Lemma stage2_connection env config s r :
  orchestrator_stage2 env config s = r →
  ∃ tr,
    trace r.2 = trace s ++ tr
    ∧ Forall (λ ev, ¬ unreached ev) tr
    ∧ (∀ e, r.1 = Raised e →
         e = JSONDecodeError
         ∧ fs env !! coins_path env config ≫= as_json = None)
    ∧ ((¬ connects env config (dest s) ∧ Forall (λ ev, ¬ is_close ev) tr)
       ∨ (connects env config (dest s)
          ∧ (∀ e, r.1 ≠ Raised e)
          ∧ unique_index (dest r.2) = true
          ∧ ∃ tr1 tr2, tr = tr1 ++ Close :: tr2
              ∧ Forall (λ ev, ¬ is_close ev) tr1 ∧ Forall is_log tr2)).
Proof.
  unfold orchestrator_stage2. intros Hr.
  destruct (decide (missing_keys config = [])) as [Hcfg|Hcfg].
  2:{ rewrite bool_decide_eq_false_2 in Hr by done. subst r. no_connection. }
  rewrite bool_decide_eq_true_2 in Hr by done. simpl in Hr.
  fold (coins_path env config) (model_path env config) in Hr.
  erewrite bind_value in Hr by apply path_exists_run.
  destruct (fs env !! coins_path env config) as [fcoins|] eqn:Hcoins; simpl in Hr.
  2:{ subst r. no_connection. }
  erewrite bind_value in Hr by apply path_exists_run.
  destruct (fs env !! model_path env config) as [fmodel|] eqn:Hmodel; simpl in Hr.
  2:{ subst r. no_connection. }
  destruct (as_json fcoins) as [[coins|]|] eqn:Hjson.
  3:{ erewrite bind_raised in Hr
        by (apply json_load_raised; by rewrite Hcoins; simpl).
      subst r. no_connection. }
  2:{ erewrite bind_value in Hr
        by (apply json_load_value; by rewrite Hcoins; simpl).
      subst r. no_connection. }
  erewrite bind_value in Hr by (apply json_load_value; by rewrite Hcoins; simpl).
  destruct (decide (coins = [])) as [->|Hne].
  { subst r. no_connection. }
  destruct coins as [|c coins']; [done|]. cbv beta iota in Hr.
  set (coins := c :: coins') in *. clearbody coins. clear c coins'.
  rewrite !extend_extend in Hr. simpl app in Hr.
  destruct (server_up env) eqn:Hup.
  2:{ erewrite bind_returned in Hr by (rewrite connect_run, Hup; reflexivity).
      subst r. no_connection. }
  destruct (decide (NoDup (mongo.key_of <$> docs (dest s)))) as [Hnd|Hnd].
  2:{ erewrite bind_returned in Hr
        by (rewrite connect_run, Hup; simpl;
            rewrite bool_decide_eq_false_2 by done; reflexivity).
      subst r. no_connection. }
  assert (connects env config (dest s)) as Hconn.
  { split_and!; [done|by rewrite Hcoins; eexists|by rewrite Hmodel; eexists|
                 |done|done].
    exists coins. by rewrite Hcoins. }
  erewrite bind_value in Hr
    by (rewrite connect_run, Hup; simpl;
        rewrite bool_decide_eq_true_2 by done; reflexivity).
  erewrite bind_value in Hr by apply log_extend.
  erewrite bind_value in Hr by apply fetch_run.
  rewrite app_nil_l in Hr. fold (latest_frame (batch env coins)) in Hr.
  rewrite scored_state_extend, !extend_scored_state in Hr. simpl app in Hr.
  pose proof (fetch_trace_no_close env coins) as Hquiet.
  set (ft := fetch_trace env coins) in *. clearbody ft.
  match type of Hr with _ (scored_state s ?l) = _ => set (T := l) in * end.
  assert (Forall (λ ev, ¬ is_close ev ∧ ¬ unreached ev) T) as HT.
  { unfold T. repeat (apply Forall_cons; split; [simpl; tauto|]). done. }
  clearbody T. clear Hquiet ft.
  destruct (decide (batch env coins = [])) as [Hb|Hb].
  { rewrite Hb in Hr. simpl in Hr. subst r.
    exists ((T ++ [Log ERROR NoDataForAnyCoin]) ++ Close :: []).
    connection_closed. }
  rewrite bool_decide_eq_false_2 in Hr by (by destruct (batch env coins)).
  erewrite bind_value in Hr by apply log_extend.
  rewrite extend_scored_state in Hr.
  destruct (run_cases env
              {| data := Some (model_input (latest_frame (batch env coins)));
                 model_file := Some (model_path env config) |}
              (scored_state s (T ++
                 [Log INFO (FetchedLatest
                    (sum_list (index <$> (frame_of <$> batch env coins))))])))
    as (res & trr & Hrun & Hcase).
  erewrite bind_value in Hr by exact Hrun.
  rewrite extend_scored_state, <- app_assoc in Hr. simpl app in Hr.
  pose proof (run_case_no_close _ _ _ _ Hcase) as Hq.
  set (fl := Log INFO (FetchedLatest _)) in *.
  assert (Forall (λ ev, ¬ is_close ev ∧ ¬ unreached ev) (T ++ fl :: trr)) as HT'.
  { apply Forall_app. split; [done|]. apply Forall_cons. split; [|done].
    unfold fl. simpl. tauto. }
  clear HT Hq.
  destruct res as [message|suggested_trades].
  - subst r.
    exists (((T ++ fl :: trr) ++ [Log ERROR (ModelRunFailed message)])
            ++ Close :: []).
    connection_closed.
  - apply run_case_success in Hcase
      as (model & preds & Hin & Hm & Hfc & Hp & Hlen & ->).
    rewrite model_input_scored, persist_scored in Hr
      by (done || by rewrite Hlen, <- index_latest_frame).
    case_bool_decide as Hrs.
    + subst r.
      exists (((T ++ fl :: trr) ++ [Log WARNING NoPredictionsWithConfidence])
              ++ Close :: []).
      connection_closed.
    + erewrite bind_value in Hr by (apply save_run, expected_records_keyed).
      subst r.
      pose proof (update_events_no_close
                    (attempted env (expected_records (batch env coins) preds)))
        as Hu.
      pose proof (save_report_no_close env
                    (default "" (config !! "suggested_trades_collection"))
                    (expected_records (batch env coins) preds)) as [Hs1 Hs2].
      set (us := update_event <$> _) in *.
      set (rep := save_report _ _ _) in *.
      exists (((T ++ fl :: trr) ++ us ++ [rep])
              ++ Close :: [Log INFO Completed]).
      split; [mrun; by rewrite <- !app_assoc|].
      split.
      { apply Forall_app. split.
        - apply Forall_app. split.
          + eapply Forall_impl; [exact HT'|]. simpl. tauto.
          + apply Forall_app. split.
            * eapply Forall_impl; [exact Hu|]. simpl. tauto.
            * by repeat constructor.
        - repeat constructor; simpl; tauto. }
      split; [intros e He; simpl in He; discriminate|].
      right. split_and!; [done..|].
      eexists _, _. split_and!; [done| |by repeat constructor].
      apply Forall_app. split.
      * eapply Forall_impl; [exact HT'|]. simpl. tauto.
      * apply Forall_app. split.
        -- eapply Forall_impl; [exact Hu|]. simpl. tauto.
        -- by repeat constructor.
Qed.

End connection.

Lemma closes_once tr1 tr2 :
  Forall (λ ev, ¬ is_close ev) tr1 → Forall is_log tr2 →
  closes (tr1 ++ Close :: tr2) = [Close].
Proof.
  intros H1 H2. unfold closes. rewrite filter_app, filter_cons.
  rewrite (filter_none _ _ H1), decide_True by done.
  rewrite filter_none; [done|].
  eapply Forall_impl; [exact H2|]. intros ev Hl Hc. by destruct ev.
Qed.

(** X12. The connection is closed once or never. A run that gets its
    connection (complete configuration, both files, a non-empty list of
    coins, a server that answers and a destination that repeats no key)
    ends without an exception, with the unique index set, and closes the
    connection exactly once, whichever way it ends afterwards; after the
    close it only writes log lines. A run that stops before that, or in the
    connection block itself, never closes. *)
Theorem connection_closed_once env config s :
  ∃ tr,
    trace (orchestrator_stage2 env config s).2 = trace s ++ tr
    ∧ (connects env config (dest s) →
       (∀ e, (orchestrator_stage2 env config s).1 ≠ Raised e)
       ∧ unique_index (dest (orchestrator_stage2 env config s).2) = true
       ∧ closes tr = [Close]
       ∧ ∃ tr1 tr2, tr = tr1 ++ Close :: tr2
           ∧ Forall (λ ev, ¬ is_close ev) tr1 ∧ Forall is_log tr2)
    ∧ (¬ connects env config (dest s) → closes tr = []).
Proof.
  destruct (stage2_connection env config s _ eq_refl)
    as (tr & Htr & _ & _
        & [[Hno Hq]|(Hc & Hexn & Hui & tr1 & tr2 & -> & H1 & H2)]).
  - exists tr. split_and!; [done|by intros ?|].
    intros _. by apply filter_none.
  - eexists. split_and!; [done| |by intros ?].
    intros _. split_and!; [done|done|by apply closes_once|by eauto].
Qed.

* Task item: Which lines run from the one holding "intros H1 H2." through the one holding "connection block itself, never closes. *)" in the records above? Repeat them exactly, both included, and nothing more.

* Task output:
  intros H1 H2. unfold closes. rewrite filter_app, filter_cons.
  rewrite (filter_none _ _ H1), decide_True by done.
  rewrite filter_none; [done|].
  eapply Forall_impl; [exact H2|]. intros ev Hl Hc. by destruct ev.
Qed.

(** X12. The connection is closed once or never. A run that gets its
    connection (complete configuration, both files, a non-empty list of
    coins, a server that answers and a destination that repeats no key)
    ends without an exception, with the unique index set, and closes the
    connection exactly once, whichever way it ends afterwards; after the
    close it only writes log lines. A run that stops before that, or in the
    connection block itself, never closes. *)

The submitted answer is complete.